The top six individual gains recorded were in Liberia (19.7 years) followed by Ethiopia, Maldives, Cambodia, Timor-Leste and Rwanda. Among high-income countries, the average gain was 5.1 years, ranging from 0.2 years in the Russian Federation to 9.2 years in the Republic of Korea."All these in the last 23 years!!!

Indeed, this is an outcome of prudent pro-poor policies and strategies, sustained efforts to reorient health services towards health promotion, disease prevention, and curative services.

The scientific health policy and strategies put in place since 1992 have been based on critical examination of the nature, magnitude, and root causes of the dominant and emerging health problems. Indeed, appropriate emphases have been given to the under-privileged sections of the population especially to the rural people.

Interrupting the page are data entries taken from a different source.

Inductive micro : GrantDb -> GrantDb -> Prop :=
| m_events t d : micro d (set_events t d)
| m_open row d :
    gr_request_id row ∉ gr_request_id <$> grant_requests d -> gr_state row = lit "pending" ->
    Op (gr_request_id row) (gr_project_id row) (gr_requested_by row) ->
    micro d (set_requests (fun rows => rows ++ [row]) d)
| m_decide r state by_ now d :
    r ∈ grant_requests d -> gr_state r = lit "pending" -> state <> lit "pending" ->
    (state = lit "approved" ->
     exists a, by_ = Some a /\ a <> gr_requested_by r /\ Ap (gr_request_id r) (gr_project_id r) a) ->
    micro d (set_requests (fmap (decide_row (gr_request_id r) state by_ now)) d)
| m_expire project now d : micro d (set_requests (fmap (expire_request project now)) d)
| m_promote r by_ now d :
    r ∈ grant_requests d -> gr_state r = lit "approved" ->
    micro d (set_auth (grant_project_role (gr_project_id r) (gr_principal_id r) Admin by_ now) d)
| m_grant project principal role by_ now d :
    role <> Admin -> micro d (set_auth (grant_project_role project principal role by_ now) d)
| m_revoke project principal now d : micro d (set_auth (revoke_project_role project principal now) d)
| m_invite row d :
    pi_invite_id row ∉ pi_invite_id <$> project_invites d ->
    pi_code_hash_hex row ∉ pi_code_hash_hex <$> project_invites d ->
    parse_role (pi_role row) <> Some Admin ->
    micro d (set_invites (fun rows => rows ++ [row]) d)
| m_decide_invite r state by_ now d :
    r ∈ project_invites d -> pi_state r = lit "pending" -> state <> lit "pending" ->
    micro d (set_invites (fmap (decide_invite (pi_invite_id r) state by_ now)) d)
| m_expire_invites project now d : micro d (set_invites (fmap (expire_invite project now)) d).
End Micro.

Section Theory.
Context {HX : Hex} {SH : Sha256} {JS : Json}.

Definition perform (c : Call) (a : Action) (d : GrantDb) : GrantDb :=
  match a with
  | ARequest claims attrs project principal rid now => (request_admin_grant c claims attrs project principal rid now d).2
  | ADecide claims attrs project rid approve arid now => (decide_grant_request c claims attrs project rid approve arid now d).2
  | AListRequests claims attrs project now => (list_grant_requests c claims attrs project now d).2
  | ACreateInvite claims attrs project role rid now => (create_invite c claims attrs project role rid now d).2
  | AAcceptInvite principal code rid now => (accept_invite c principal code rid now d).2
  | ARevokeInvite claims attrs project iid rid now => (revoke_invite c claims attrs project iid rid now d).2
  | AListInvites claims attrs project now => (list_invites c claims attrs project now d).2
  | APostMember claims attrs project principal role now => (post_project_member c claims attrs project principal role now d).2
  | ADeleteMember claims attrs project principal now => (delete_project_member c claims attrs project principal now d).2
  end.

Definition run (h : list (Call * Action)) (d : GrantDb) : GrantDb :=
  foldl (fun d ca => perform ca.1 ca.2 d) d h.

(** The calls that ask for an admin of a project (directly, or through the route for members) or
    approve a request of it, and whose principal makes them. *)
Definition asks (a : Action) (project who : str) : Prop :=
  match a with
  | ARequest claims _ p _ _ _ | APostMember claims _ p _ _ _ => p = project /\ principal_id claims = who
  | _ => False
  end.
Definition approves (a : Action) (id project who : str) : Prop :=
  match a with
  | ADecide claims _ p rid true _ _ => rid = id /\ p = project /\ principal_id claims = who
  | _ => False
  end.

(** Who acts holds the role of an admin in the tables that the call finds, where the request is
    not yet known, or is pending. *)
Definition fit_to_open (a : Action) (d : GrantDb) (id project who : str) : Prop :=
  asks a project who /\ active_role (auth d) project who = Some Admin /\ (id ∉ gr_request_id <$> grant_requests d).
Definition fit_to_approve (a : Action) (d : GrantDb) (id project who : str) : Prop :=
  approves a id project who /\ active_role (auth d) project who = Some Admin /\
  exists r, r ∈ grant_requests d /\ gr_request_id r = id /\ gr_project_id r = project /\ gr_state r = lit "pending".

(** ** Every operation is a sequence of small steps *)

Section Refine.
Variables (Op Ap : str -> str -> str -> Prop) (c : Call).
#[local] Abbreviation does := (Tables.does (micro Op Ap)).

Lemma does_audit et tn pr pp rid reason now d (Q : unit -> GrantDb -> Prop) :
  (forall t, Q tt (set_events t d)) -> does (audit_grant c et tn pr pp rid reason now) d Q.
Proof.
  intros HQ. apply does_execute. intros d'. destruct (audit_secret_event _ _ _ _); [|done].
  intros [= <-]. split; [constructor|done].
Qed.

Lemma does_manage claims attrs tenant project d (Q : unit -> GrantDb -> Prop) :
  (active_role (auth d) project (principal_id claims) = Some Admin -> Q tt d) ->
  does (manage_members c claims attrs tenant project) d Q.
Proof.
  intros HQ. unfold does, manage_members. destruct (authorize _ _ _ _ _ _ _) as [role|] eqn:E; [|done].
  split; [done|]. apply HQ. apply authorize_sound in E. pose proof (pm_role _ _ _ _ _ _ _ E) as Hr%active_role_spec.
  pose proof (pm_action _ _ _ _ _ _ _ E) as Hm%role_allows_spec. by destruct role.
Qed.

Lemma does_entry {A} claims attrs project (k : str -> G A) d Q :
  (forall tenant, active_role (auth d) project (principal_id claims) = Some Admin -> does (k tenant) d Q) ->
  does (do found <- tenant_of c project ;;
        do tenant <- tret (ok_or found NotFound) ;;
        manage_members c claims attrs tenant project ;;; k tenant) d Q.
Proof.
  intros Hk. eapply (does_bind _ _ _ _ (fun _ d' => d' = d)); [by apply does_query|]. intros found d' ->.
  eapply (does_bind _ _ _ _ (fun _ d' => d' = d)); [by apply does_ret|]. intros tenant d' ->.
  eapply (does_bind _ _ _ _ (fun _ d' => d' = d /\ active_role (auth d) project (principal_id claims) = Some Admin)).
  - by apply does_manage.
  - intros _ d' (-> & Ha). auto.
Qed.

Variable d : GrantDb.

Lemma request_steps claims attrs project principal rid now :
  (forall id, active_role (auth d) project (principal_id claims) = Some Admin -> (id ∉ gr_request_id <$> grant_requests d) ->
   Op id project (principal_id claims)) ->
  rtc (micro Op Ap) d (request_admin_grant c claims attrs project principal rid now d).2.
Proof.
  intros HO. apply (does_steps _ _ _ (fun _ _ => True)). unfold request_admin_grant. apply does_entry. intros tenant Ha.
  case_bool_decide; [by apply does_ret|].
  eapply (does_bind _ _ _ _ (fun _ d' => d' = d)); [by apply does_query|]. intros [r|] d' ->; [by apply does_ret|].
  eapply (does_bind _ _ _ _ (fun _ _ => True)).
  { apply does_execute. intros d'. case_bool_decide; [done|]. intros [= <-]. split; [|done].
    apply m_open; simpl; auto. }
  intros _ d' _. eapply (does_bind _ _ _ _ (fun _ _ => True)); [by apply does_audit|].
  intros _ d'' _. by apply does_ret.
Qed.

Lemma decide_steps claims attrs project rid approve arid now :
  (approve = true -> active_role (auth d) project (principal_id claims) = Some Admin ->
   forall r, r ∈ grant_requests d -> gr_request_id r = rid -> gr_project_id r = project -> gr_state r = lit "pending" ->
   Ap rid project (principal_id claims)) ->
  rtc (micro Op Ap) d (decide_grant_request c claims attrs project rid approve arid now d).2.
Proof.
  intros HA. apply (does_steps _ _ _ (fun _ _ => True)). unfold decide_grant_request. apply does_entry. intros tenant Ha.
  eapply (does_bind _ _ _ _ (fun row d' => d' = d /\ row = _)); [by apply does_query|].
  intros row d' (-> & Erow).
  eapply (does_bind _ _ _ _ (fun v d' => d' = d /\ exists r, row = Some r /\ v = grant_request_from_row r)).
  { apply does_ret. intros v Hv. split; [done|]. destruct row as [r|]; [|done]. injection Hv as <-. eauto. }
  intros v d' (-> & r & -> & ->). symmetry in Erow. apply find_row in Erow as (Hin & Hid & Hpr).
  cbn [grv_state grant_request_from_row grv_requested_by grv_principal_id].
  assert (forall state by_, gr_state r = lit "pending" -> state <> lit "pending" ->
    (state = lit "approved" -> exists a, by_ = Some a /\ a <> gr_requested_by r /\ Ap rid (gr_project_id r) a) ->
    micro Op Ap d (set_requests (fmap (decide_row rid state by_ now)) d)) as Hstep.
  { intros state by_ ???. subst rid. by apply m_decide. }
  case_bool_decide as Hpend; simpl.
  2: by apply does_ret.
  destruct (now >? _); simpl.
  { eapply (does_bind _ _ _ _ (fun _ _ => True)); [|intros; by apply does_ret].
    apply does_execute. intros d' [= <-]. split; [by apply Hstep|done]. }
  case_bool_decide as Hself; [by apply does_ret|]. destruct approve.
  - eapply (does_bind _ _ _ _ (fun _ d' => exists r', r' ∈ grant_requests d' /\ gr_state r' = lit "approved" /\
       gr_project_id r' = project /\ gr_principal_id r' = gr_principal_id r)).
    { apply does_execute. intros d' [= <-]. split.
      - apply Hstep; [done|done|]. intros _. exists (principal_id claims). rewrite Hpr. eauto.
      - exists (decide_row rid (lit "approved") (Some (principal_id claims)) now r). split.
        + simpl. by apply list_elem_of_fmap_2.
        + unfold decide_row. rewrite bool_decide_true by done. auto. }
    intros _ d' (r' & Hr' & Hs' & Hp' & Hq').
    eapply (does_bind _ _ _ _ (fun _ _ => True)).
    { apply does_execute. intros d'' [= <-]. split; [|done]. rewrite <- Hp', <- Hq'. by apply m_promote. }
    intros _ d'' _. eapply (does_bind _ _ _ _ (fun _ _ => True)); [by apply does_audit|]. intros; by apply does_ret.
  - eapply (does_bind _ _ _ _ (fun _ _ => True)).
    { apply does_execute. intros d' [= <-]. split; [by apply Hstep|done]. }
    intros _ d'' _. eapply (does_bind _ _ _ _ (fun _ _ => True)); [by apply does_audit|]. intros; by apply does_ret.
Qed.

Lemma list_requests_steps claims attrs project now :
  rtc (micro Op Ap) d (list_grant_requests c claims attrs project now d).2.
Proof.
  apply (does_steps _ _ _ (fun _ _ => True)). unfold list_grant_requests. apply does_entry. intros tenant Ha.
  eapply (does_bind _ _ _ _ (fun _ _ => True)); [|intros; by apply does_query].
  apply does_execute. intros d' [= <-]. split; [constructor|done].
Qed.

Lemma create_invite_steps claims attrs project role rid now :
  rtc (micro Op Ap) d (create_invite c claims attrs project role rid now d).2.
Proof.
  apply (does_steps _ _ _ (fun _ _ => True)). unfold create_invite.
  case_bool_decide as Hrole; [by apply does_ret|]. apply does_entry. intros tenant Ha.
  eapply (does_bind _ _ _ _ (fun _ _ => True)).
  { apply does_execute. intros d'. case_bool_decide as H1; [done|]. case_bool_decide as H2; [done|].
    destruct (invite_role_check _); [|done]. simpl. intros [= <-]. split; [|done].
    apply m_invite; simpl; auto. by destruct role. }
  intros _ d' _. eapply (does_bind _ _ _ _ (fun _ _ => True)); [by apply does_audit|]. intros; by apply does_ret.
Qed.

Lemma update_invite_steps {A} r state by_ now (k : G A) Q :
  r ∈ project_invites d -> pi_state r = lit "pending" -> state <> lit "pending" ->
  (forall d', does k d' Q) -> does (update_invite c (pi_invite_id r) state by_ now ;;; k) d Q.
Proof.
  intros Hr Hp Hs Hk. eapply (does_bind _ _ _ _ (fun _ _ => True)); [|auto].
  apply does_execute. intros d' [= <-]. split; [by apply m_decide_invite|done].
Qed.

In order to achieve the goals of the health policy, a twenty-year health sector development strategy has been formulated, which is being implemented through a series of five-year plans. The implementation of the first health sector development program (HSDP) was launched in 1997, and now the second HSDP is under way.

From the beginning, the government acknowledged the decisive role of popular participation. Priority was given to the realization of access to a basic package of quality primary health care services.

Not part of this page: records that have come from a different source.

(* ===== verification/Migration.v ===== *)
(** * The migration ledger

    src/services/account/src/migration_ledger.rs: the per-secret state machine of a
    vault import, with [resolve_secret] and [delete_secret] of secrets.rs, which its
    rollback calls.

    The tables are lists of rows.  Submission, resolution, verification and the
    deletion of a secret run in transactions; marking, disabling and aborting run
    their statements one by one, and each can fail as the call's oracle says.
    Identifiers, the clock and event identifiers are arguments. *)

From S2P Require Import Prelude Errors Sorting Tables Primitives Names Redact Policy AuditChain Grants.

#[local] Open Scope tx_scope.

Definition ENTRY_DISCOVERED : str := lit "DISCOVERED".
Definition ENTRY_CLASSIFIED : str := lit "CLASSIFIED".
Definition ENTRY_MAPPED : str := lit "MAPPED".
Definition ENTRY_VALIDATED : str := lit "VALIDATED".
Definition ENTRY_MIGRATED : str := lit "MIGRATED".
Definition ENTRY_VERIFIED : str := lit "VERIFIED".
Definition ENTRY_LEGACY_DISABLED : str := lit "LEGACY_PATH_DISABLED".
Definition ENTRY_QUARANTINED : str := lit "QUARANTINED".
Definition RUN_PLANNING : str := lit "planning".
Definition RUN_APPLYING : str := lit "applying".
Definition RUN_VERIFYING : str := lit "verifying".
Definition RUN_COMPLETE : str := lit "complete".
Definition RUN_ABORTED : str := lit "aborted".

(** [SecretError] of secrets.rs. *)
Inductive SecretError : Type :=
| SecretNotFound | SecretConflict | SecretDenied | SecretInvalid (msg : str) | VerificationFailed
| IdempotencyConflict | RevisionMismatch | MaterializationTooLarge | SecretCrypto (e : CryptoError)
| SecretDb | SecretService.

Inductive MigrationError : Type :=
| MNotFound | MDenied | MInvalid (msg : str) | MSecrets (e : SecretError) | MDbError.

(** ** Rows *)

Record MigrationRun : Type := {
  mr_migration_id : str; mr_tenant_id : str; mr_project_id : str; mr_source_vault_id : str;
  mr_source_snapshot_hex : str; mr_created_by : str; mr_state : str; mr_created_at : Z; mr_updated_at : Z;
}.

The health sector development program introduced a four-tier health service system which contains: a primary health care unit - that is, a network of a health center and five health posts.

A single health post is currently manned by two health extension workers. These new health crews are trained through a one-year training that put emphasis on disease prevention measures.

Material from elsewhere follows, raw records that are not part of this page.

(* ===== verification/MigrationTheory.v ===== *)
(** * The life of a migration entry

    What holds of the ledger of [Migration] after any history of calls, whatever
    statements fail and whatever happens to the tables of other components between
    the calls: entries move along the edges of [entry_step], a verified entry's
    digests agree, a run claims each name of an environment once, and a complete run
    has nothing left in flight. *)

From S2P Require Import Prelude Errors Sorting Tables Primitives SamplePrimitives Names Redact Policy PolicyTheory AuditChain Grants Migration.

#[local] Open Scope tx_scope.

(** ** Edges of the state machine *)

Definition pending_states : list str := [ENTRY_VALIDATED; ENTRY_QUARANTINED].

Inductive entry_step : MigrationEntry -> MigrationEntry -> Prop :=
| step_same e : entry_step e e
| step_propose e e' :
    me_key e' = me_key e -> me_state e ∈ pending_states -> me_state e' ∈ pending_states -> entry_step e e'
| step_mark secret digest now e :
    me_state e = ENTRY_VALIDATED -> entry_step e (upd_migrated secret digest now e)
| step_verify now e :
    me_state e = ENTRY_MIGRATED -> me_target_digest e = Some (me_source_digest e) ->
    entry_step e (upd_verified now e)
| step_mismatch now e :
    me_state e = ENTRY_MIGRATED -> me_target_digest e <> Some (me_source_digest e) ->
    entry_step e (upd_quarantine mismatch_reason now e)
| step_disable now e :
    me_state e = ENTRY_VERIFIED -> entry_step e (upd_state ENTRY_LEGACY_DISABLED now e)
| step_roll_back now e :
    me_state e ∈ [ENTRY_MIGRATED; ENTRY_VERIFIED] -> entry_step e (upd_rolled_back now e).

Definition settled_states : list str := [RUN_COMPLETE; RUN_ABORTED].
Definition run_step (r r' : MigrationRun) : Prop :=
  mr_migration_id r' = mr_migration_id r /\ mr_project_id r' = mr_project_id r /\
  (mr_state r ∈ settled_states -> mr_state r' = mr_state r).

(** The rows of [old], each changed by [R], and rows added after them. *)
Definition extends {A} (R : A -> A -> Prop) (fresh : A -> Prop) (old new : list A) : Prop :=
  exists kept added, new = kept ++ added /\ Forall2 R old kept /\ Forall fresh added.

Definition evolves (R : MigrationEntry -> MigrationEntry -> Prop) (d0 d : MDb) : Prop :=
  extends R (fun e => me_state e ∈ pending_states) (md_entries d0) (md_entries d) /\
  extends run_step (fun r => mr_state r = RUN_PLANNING) (md_runs d0) (md_runs d).

(** ** The invariant *)

Definition resting_states : list str :=
  [ENTRY_VALIDATED; ENTRY_QUARANTINED; ENTRY_MIGRATED; ENTRY_VERIFIED; ENTRY_LEGACY_DISABLED].
Definition applied_states : list str := [ENTRY_MIGRATED; ENTRY_VERIFIED; ENTRY_LEGACY_DISABLED].
Definition complete_run (d : MDb) (run : str) : Prop :=
  exists r, r ∈ md_runs d /\ mr_migration_id r = run /\ mr_state r = RUN_COMPLETE.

On the other hand, a health center, which is at the highest level of a primary health care unit, includes services such as in-patient and out-patient services as well as surgery, and with laboratory services. A health station, on the other hand, is a bit different. It is used to give the services that a health center does at a smaller scale. However, health Station is now being phased out.

Based on the new health sector development program, a primary health care unit comprises of five health posts and a health center serving as a referral point. Therefore, when the HSDP is fully implemented, a health center will serve 25,000 people.

The key aspect is that the health management responsibilities are delegated to the community. The decentralization process has reached woreda level currently.

The principal responsibility for service delivery and management have been devolved from regional health bureaus to woreda health offices, as a result empowering them with the management and coordination health care provision in the their own areas.

Throughout these processes, the key model has been community ownership. Indeed, Ethiopia's health extension programme provides cost effective basic services to all citizens, essentially to women and children. It is underpinned by the central belief of community ownership which empowers communities to handle health problems specific to their own areas, thus enabling them to produce their own health

This has been achieved by bring together inhabitants voluntarily into local development armies. Indeed, the health development army mobilized families, mainly women, to ensure broader community participation and also with the objective of facilitating community ownership.

According to the government's annual report, a total of 450,000 health development army groups with 2.3 million one-to-five networks have been formed.

Indeed, it has been testified that:

Although, the mechanism of reaching every household and community through the Health Development Army is a relatively recent initiative, evidence shows that in areas with advanced HDA networks, the coverage of key health interventions has improved significantly including institutional delivery. However, appropriate organization and capacity building of HDA remains a challenge in some parts of the country.

Indeed, the accomplishments demonstrate the farsightedness of the policies applied in the health sector in general and the significance of community ownership in particular.